Work to be completed. Among the lines of the records, please find those that contain the word "request" and copy them.

Records from a data source:
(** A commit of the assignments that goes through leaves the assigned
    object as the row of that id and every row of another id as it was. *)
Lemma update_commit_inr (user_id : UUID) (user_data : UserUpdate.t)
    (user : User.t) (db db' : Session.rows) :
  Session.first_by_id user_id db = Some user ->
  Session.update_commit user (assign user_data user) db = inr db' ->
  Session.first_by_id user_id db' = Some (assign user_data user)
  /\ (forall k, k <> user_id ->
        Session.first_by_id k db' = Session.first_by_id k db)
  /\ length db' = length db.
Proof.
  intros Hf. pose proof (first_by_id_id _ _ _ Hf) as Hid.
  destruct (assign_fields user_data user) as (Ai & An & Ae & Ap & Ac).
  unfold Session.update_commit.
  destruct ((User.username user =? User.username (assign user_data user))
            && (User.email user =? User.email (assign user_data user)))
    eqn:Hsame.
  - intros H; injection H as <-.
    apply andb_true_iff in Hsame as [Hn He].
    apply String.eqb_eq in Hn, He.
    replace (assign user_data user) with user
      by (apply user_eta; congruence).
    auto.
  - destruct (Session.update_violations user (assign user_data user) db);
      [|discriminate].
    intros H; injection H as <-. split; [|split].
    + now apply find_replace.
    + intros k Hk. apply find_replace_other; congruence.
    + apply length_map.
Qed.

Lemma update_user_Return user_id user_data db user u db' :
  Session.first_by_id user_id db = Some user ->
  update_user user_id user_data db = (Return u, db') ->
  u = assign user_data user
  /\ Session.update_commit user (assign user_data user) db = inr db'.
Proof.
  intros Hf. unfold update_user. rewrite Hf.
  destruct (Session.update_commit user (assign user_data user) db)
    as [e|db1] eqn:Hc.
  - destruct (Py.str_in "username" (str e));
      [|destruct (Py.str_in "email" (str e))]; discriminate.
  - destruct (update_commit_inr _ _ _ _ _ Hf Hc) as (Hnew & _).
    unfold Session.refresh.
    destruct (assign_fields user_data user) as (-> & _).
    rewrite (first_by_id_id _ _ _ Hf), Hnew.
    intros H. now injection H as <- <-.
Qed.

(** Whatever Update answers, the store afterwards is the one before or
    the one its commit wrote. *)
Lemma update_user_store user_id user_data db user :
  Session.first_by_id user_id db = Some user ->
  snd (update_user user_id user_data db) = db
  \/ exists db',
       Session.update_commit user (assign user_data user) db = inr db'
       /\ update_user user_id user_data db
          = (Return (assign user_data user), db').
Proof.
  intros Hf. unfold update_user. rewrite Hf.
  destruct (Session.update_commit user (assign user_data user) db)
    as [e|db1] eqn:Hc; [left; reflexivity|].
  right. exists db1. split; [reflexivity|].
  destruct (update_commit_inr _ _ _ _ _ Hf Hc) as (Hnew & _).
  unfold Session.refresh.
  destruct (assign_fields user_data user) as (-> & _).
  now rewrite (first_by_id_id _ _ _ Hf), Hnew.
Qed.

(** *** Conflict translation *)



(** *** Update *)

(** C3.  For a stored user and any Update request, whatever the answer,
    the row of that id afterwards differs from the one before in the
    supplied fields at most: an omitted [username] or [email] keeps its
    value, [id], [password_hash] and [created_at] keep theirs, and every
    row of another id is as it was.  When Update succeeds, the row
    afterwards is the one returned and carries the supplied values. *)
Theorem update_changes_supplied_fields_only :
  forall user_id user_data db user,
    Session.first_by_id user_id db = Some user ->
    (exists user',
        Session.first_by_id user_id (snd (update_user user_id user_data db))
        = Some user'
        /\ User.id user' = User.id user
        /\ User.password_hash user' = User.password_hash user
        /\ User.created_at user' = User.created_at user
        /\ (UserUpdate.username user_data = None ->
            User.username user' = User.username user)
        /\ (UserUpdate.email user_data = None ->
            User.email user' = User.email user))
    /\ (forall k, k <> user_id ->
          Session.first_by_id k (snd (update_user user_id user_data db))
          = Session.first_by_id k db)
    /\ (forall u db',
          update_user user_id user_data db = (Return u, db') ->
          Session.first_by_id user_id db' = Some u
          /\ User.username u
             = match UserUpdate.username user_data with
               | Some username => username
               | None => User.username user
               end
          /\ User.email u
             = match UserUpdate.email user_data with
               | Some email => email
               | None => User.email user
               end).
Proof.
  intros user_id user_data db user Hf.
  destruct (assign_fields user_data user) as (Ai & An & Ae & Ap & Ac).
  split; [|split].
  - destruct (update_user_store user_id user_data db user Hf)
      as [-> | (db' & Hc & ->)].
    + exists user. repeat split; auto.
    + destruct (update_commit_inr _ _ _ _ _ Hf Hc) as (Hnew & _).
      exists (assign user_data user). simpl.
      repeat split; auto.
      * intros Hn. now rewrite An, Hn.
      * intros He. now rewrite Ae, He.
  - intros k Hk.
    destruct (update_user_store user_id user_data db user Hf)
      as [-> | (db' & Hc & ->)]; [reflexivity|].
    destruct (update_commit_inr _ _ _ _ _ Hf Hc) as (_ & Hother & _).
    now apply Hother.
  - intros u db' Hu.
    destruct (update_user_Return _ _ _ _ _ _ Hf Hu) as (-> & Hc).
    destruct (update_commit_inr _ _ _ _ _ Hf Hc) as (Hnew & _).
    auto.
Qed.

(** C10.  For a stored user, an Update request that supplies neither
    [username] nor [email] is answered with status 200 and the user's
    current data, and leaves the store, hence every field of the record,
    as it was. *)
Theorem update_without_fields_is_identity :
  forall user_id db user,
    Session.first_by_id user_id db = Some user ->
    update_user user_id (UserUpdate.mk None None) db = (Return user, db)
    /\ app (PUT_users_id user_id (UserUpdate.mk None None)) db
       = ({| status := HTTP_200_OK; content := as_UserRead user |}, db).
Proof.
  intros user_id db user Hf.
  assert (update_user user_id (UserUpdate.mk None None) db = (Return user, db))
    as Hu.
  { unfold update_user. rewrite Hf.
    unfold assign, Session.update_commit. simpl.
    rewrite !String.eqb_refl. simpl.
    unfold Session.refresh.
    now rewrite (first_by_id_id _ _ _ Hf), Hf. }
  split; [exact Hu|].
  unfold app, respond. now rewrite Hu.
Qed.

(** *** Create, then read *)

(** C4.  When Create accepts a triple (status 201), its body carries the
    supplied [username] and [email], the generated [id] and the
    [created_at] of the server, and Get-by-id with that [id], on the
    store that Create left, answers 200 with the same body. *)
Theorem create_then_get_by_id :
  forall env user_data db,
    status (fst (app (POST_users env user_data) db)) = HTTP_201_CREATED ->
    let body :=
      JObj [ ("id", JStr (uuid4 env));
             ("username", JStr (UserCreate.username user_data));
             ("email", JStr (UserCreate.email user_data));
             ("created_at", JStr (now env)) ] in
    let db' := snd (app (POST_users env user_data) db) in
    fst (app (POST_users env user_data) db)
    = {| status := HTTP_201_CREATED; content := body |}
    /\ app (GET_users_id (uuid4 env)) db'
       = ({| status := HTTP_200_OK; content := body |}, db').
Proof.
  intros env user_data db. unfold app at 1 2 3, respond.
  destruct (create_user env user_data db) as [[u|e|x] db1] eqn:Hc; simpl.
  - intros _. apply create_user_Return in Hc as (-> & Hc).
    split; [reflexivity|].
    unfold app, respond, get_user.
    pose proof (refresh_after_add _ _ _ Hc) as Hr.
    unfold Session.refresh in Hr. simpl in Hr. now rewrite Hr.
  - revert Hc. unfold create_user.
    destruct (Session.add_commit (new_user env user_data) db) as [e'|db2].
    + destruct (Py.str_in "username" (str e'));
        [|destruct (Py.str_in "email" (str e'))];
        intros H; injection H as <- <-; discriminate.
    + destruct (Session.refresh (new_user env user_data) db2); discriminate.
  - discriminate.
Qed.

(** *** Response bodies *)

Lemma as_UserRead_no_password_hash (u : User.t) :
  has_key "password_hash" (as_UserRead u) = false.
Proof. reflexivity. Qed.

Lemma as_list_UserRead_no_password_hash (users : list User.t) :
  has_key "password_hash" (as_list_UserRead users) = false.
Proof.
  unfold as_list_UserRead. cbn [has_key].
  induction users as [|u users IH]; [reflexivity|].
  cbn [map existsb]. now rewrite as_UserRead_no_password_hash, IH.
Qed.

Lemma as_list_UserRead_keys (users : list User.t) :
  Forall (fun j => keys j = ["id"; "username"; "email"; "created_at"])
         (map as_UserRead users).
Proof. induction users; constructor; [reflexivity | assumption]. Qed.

Your solution.
(** C3.  For a stored user and any Update request, whatever the answer,
(** C10.  For a stored user, an Update request that supplies neither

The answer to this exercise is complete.